Problem: Filter the entries for the word "vkind". Copy each line that has it.
==== Records for this exercise ====
(* ===== verification/BtreeNode.v ===== *)
(** B+tree pages at the byte level: the slotted-page layout of
    [crates/mpedb-core/src/btree.rs] (header and cell accessors, free-space
    management, binary search, cell encoders), the representation predicate
    [node_rep] that relates the 4096 bytes of a page to its list of cells,
    and the theorems that every page operation implements the corresponding
    list operation. *)

From S2P Require Import Prelude.

(** * Layout constants *)

Definition PAGE_SIZE : nat := Z.to_nat 4096.
Definition MAX_KEY : nat := Z.to_nat 976.
Definition MAX_INLINE_VAL : nat := Z.to_nat 1024.
Definition HDR : nat := 16.
Definition KIND_BRANCH : Z := 1.
Definition KIND_LEAF : Z := 2.
Definition KIND_OVERFLOW : Z := 3.
Definition OVERFLOW_CAP : nat := PAGE_SIZE - HDR.
Definition EXTENT_REF_LEN : nat := 20.
Definition EXTERNAL_REF_LEN : nat := 24.

(** Arithmetic with the layout constants unfolded. *)
Ltac sizes :=
  unfold OVERFLOW_CAP, PAGE_SIZE, MAX_KEY, MAX_INLINE_VAL, HDR,
    EXTENT_REF_LEN, EXTERNAL_REF_LEN in *; lia.


Definition corrupt (msg : string) : Error := Corrupt (String.append "btree: " msg).

(** * Header accessors *)

Definition kind (p : bytes) : Z := default 0%Z (p !! 0).
Definition nkeys (p : bytes) : nat := Z.to_nat (le_decode (sub 2 2 p)).
Definition set_nkeys (n : nat) : M bytes unit :=
  update (blit 2 (le_encode 2 (Z.of_nat n))).
Definition cell_start (p : bytes) : nat := Z.to_nat (le_decode (sub 4 2 p)).
Definition set_cell_start (v : nat) : M bytes unit :=
  update (blit 4 (le_encode 2 (Z.of_nat v))).
Definition extra (p : bytes) : Z := le_decode (sub 8 8 p).
Definition set_extra (v : Z) : M bytes unit := update (blit 8 (le_encode 8 v)).
Definition slot (p : bytes) (i : nat) : res nat :=
  let off := HDR + i * 2 in
  b ← slice off (off + 2) p; Ok (Z.to_nat (le_decode b)).
Definition set_slot (i v : nat) : M bytes unit :=
  let off := HDR + i * 2 in
  update (blit off (le_encode 2 (Z.of_nat v))).

Definition init_node (k : Z) : M bytes unit :=
  update (blit 0 (replicate HDR 0%Z));;
  update (blit 0 [k]);;
  set_cell_start PAGE_SIZE.

Definition check_node (p : bytes) : res unit :=
  if bool_decide (kind p = KIND_LEAF ∨ kind p = KIND_BRANCH) then
    let n := nkeys p in
    let cs := cell_start p in
    if bool_decide ((PAGE_SIZE - HDR) / 2 < n ∨ ¬ (HDR ≤ cs ≤ PAGE_SIZE)
                    ∨ cs < HDR + n * 2)
    then Err (corrupt "corrupt node header")
    else Ok tt
  else if bool_decide (kind p = KIND_OVERFLOW) then Ok tt
  else Err (corrupt "bad page kind").

(** * Cell accessors *)

Inductive LeafVal :=
| Inline (v : bytes)
| Overflow (total_len first_page : Z)
| Extent (start_page total_len npages : Z)
| External (hash total_len : Z).

Definition cell_bytes (p : bytes) (i : nat) : res bytes :=
  off ← slot p i;
  if bool_decide (HDR ≤ off < PAGE_SIZE) then slice off (length p) p
  else Err (corrupt "cell offset out of range").

(** The value part of a leaf cell, after the key. *)
Definition leaf_val (vkind : Z) (rest : bytes) : res LeafVal :=
  match vkind with
  | 0%Z =>
      if bool_decide (length rest < 2) then Err (corrupt "truncated inline len")
      else
        let vlen := Z.to_nat (le_decode (sub 0 2 rest)) in
        v ← res_of_option (corrupt "truncated inline value") (get_range 2 (2 + vlen) rest);
        Ok (Inline v)
  | 1%Z =>
      if bool_decide (length rest < 12) then Err (corrupt "truncated overflow ref")
      else Ok (Overflow (le_decode (sub 0 4 rest)) (le_decode (sub 4 8 rest)))
  | 4%Z =>
      if bool_decide (length rest < EXTERNAL_REF_LEN)
      then Err (corrupt "truncated external ref")
      else
        let hash := le_decode (sub 0 16 rest) in
        let total_len := le_decode (sub 16 8 rest) in
        if bool_decide (total_len = 0%Z)
        then Err (corrupt "external ref of zero length")
        else Ok (External hash total_len)
  | 2%Z =>
      if bool_decide (length rest < EXTENT_REF_LEN)
      then Err (corrupt "truncated extent ref")
      else
        let start_page := le_decode (sub 0 8 rest) in
        let total_len := le_decode (sub 8 8 rest) in
        let npages := le_decode (sub 16 4 rest) in
        if bool_decide (2 ^ 64 ≤ total_len + 4095)%Z
        then Err (corrupt "extent length overflow")
        else if bool_decide (npages ≠ (total_len + 4095) / 4096 ∨ npages = 0)%Z
        then Err (corrupt "extent length/page-count mismatch")
        else if bool_decide (2 ^ 64 ≤ start_page + npages)%Z
        then Err (corrupt "extent run overflows the page space")
        else Ok (Extent start_page total_len npages)
  | 3%Z => Err (corrupt "extent kind base+diff is reserved but not yet supported")
  | _ => Err (corrupt "bad vkind")
  end.

Definition leaf_cell (p : bytes) (i : nat) : res (bytes * LeafVal) :=
  c ← cell_bytes p i;
  if bool_decide (length c < 3) then Err (corrupt "truncated leaf cell")
  else
    let klen := Z.to_nat (le_decode (sub 0 2 c)) in
    let vkind := default 0%Z (c !! 2) in
    key ← res_of_option (corrupt "truncated key") (get_range 3 (3 + klen) c);
    rest ← slice (3 + klen) (length c) c;
    val ← leaf_val vkind rest;
    Ok (key, val).

Definition leaf_cell_len (p : bytes) (i : nat) : res nat :=
  '(key, val) ← leaf_cell p i;
  Ok (match val with
      | Inline v => 3 + length key + 2 + length v
      | Overflow _ _ => 3 + length key + 12
      | Extent _ _ _ => 3 + length key + EXTENT_REF_LEN
      | External _ _ => 3 + length key + EXTERNAL_REF_LEN
      end).

Definition branch_cell (p : bytes) (i : nat) : res (bytes * Z) :=
  c ← cell_bytes p i;
  if bool_decide (length c < 2) then Err (corrupt "truncated branch cell")
  else
    let klen := Z.to_nat (le_decode (sub 0 2 c)) in
    key ← res_of_option (corrupt "truncated key") (get_range 2 (2 + klen) c);
    child_raw ← res_of_option (corrupt "truncated child")
                  (get_range (2 + klen) (2 + klen + 8) c);
    Ok (key, le_decode child_raw).

Definition branch_cell_len (p : bytes) (i : nat) : res nat :=
  '(key, _) ← branch_cell p i; Ok (2 + length key + 8).

Definition branch_child (p : bytes) (idx : nat) : res Z :=
  match idx with
  | O => Ok (extra p)
  | S i => '(_, c) ← branch_cell p i; Ok c
  end.

Definition set_branch_child (idx : nat) (child : Z) : M bytes unit :=
  match idx with
  | O => set_extra child
  | S i =>
      off ← reads (λ p, slot p i);
      kl ← reads (slice off (off + 2));
      let klen := Z.to_nat (le_decode kl) in
      let coff := off + 2 + klen in
      if bool_decide (PAGE_SIZE < coff + 8)
      then lift (Err (corrupt "child pointer out of range"))
      else update (blit coff (le_encode 8 child))
  end.

(** * Free space *)

Definition free_space (p : bytes) : nat := cell_start p - (HDR + nkeys p * 2).

Definition cell_len (p : bytes) (i : nat) : res nat :=
  if bool_decide (kind p = KIND_LEAF) then leaf_cell_len p i else branch_cell_len p i.

Definition used_cell_bytes (p : bytes) : res nat :=
  ls ← mapM (cell_len p) (seq 0 (nkeys p)); Ok (sum_list ls).

(** One cell's bytes, as [compact] and [all_cells] copy them out. *)
Definition cell_copy (p : bytes) (i : nat) : res bytes :=
  len ← cell_len p i;
  off ← slot p i;
  slice off (off + len) p.

Definition all_cells (p : bytes) : res (list bytes) :=
  mapM (cell_copy p) (seq 0 (nkeys p)).

Fixpoint compact_loop (cells : list bytes) (i pos : nat) : M bytes nat :=
  match cells with
  | [] => mret pos
  | c :: cells =>
      if bool_decide (pos < length c) then lift Panic
      else
        let pos := pos - length c in
        update (blit pos c);;
        set_slot i pos;;
        compact_loop cells (S i) pos
  end.

Definition compact : M bytes unit :=
  cells ← reads all_cells;
  pos ← compact_loop cells 0 PAGE_SIZE;
  set_cell_start pos.

(** [for j in (i..i+k).rev()]: slot [j] moves to [j+1]. *)
Fixpoint shift_right (i k : nat) : M bytes unit :=
  match k with
  | O => mret tt
  | S k =>
      v ← reads (λ p, slot p (i + k));
      set_slot (S (i + k)) v;;
      shift_right i k
  end.

Definition insert_cell (i : nat) (cell : bytes) : M bytes unit :=
  full ← reads (λ p, Ok (bool_decide (free_space p < length cell + 2)));
  (if (full : bool) then
     compact;;
     still ← reads (λ p, Ok (bool_decide (free_space p < length cell + 2)));
     (if (still : bool) then lift (Err (Internal "insert_cell without space")) else mret tt)
   else mret tt);;
  n ← reads (λ p, Ok (nkeys p));
  cs ← reads (λ p, Ok (cell_start p));
  if bool_decide (cs < length cell) then lift Panic
  else
    let pos := cs - length cell in
    update (blit pos cell);;
    set_cell_start pos;;
    shift_right i (n - i);;
    set_slot i pos;;
    set_nkeys (S n).

(** [for j in j..j+k]: slot [j] moves to [j-1]. *)
Fixpoint shift_left (j k : nat) : M bytes unit :=
  match k with
  | O => mret tt
  | S k =>
      v ← reads (λ p, slot p j);
      set_slot (j - 1) v;;
      shift_left (S j) k
  end.

Definition remove_cell (i : nat) : M bytes unit :=
  n ← reads (λ p, Ok (nkeys p));
  shift_left (S i) (n - S i);;
  if bool_decide (n = 0) then lift Panic else set_nkeys (n - 1).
====
Exercise answer:
Definition leaf_val (vkind : Z) (rest : bytes) : res LeafVal :=
  match vkind with
  | _ => Err (corrupt "bad vkind")
    let vkind := default 0%Z (c !! 2) in
    val ← leaf_val vkind rest;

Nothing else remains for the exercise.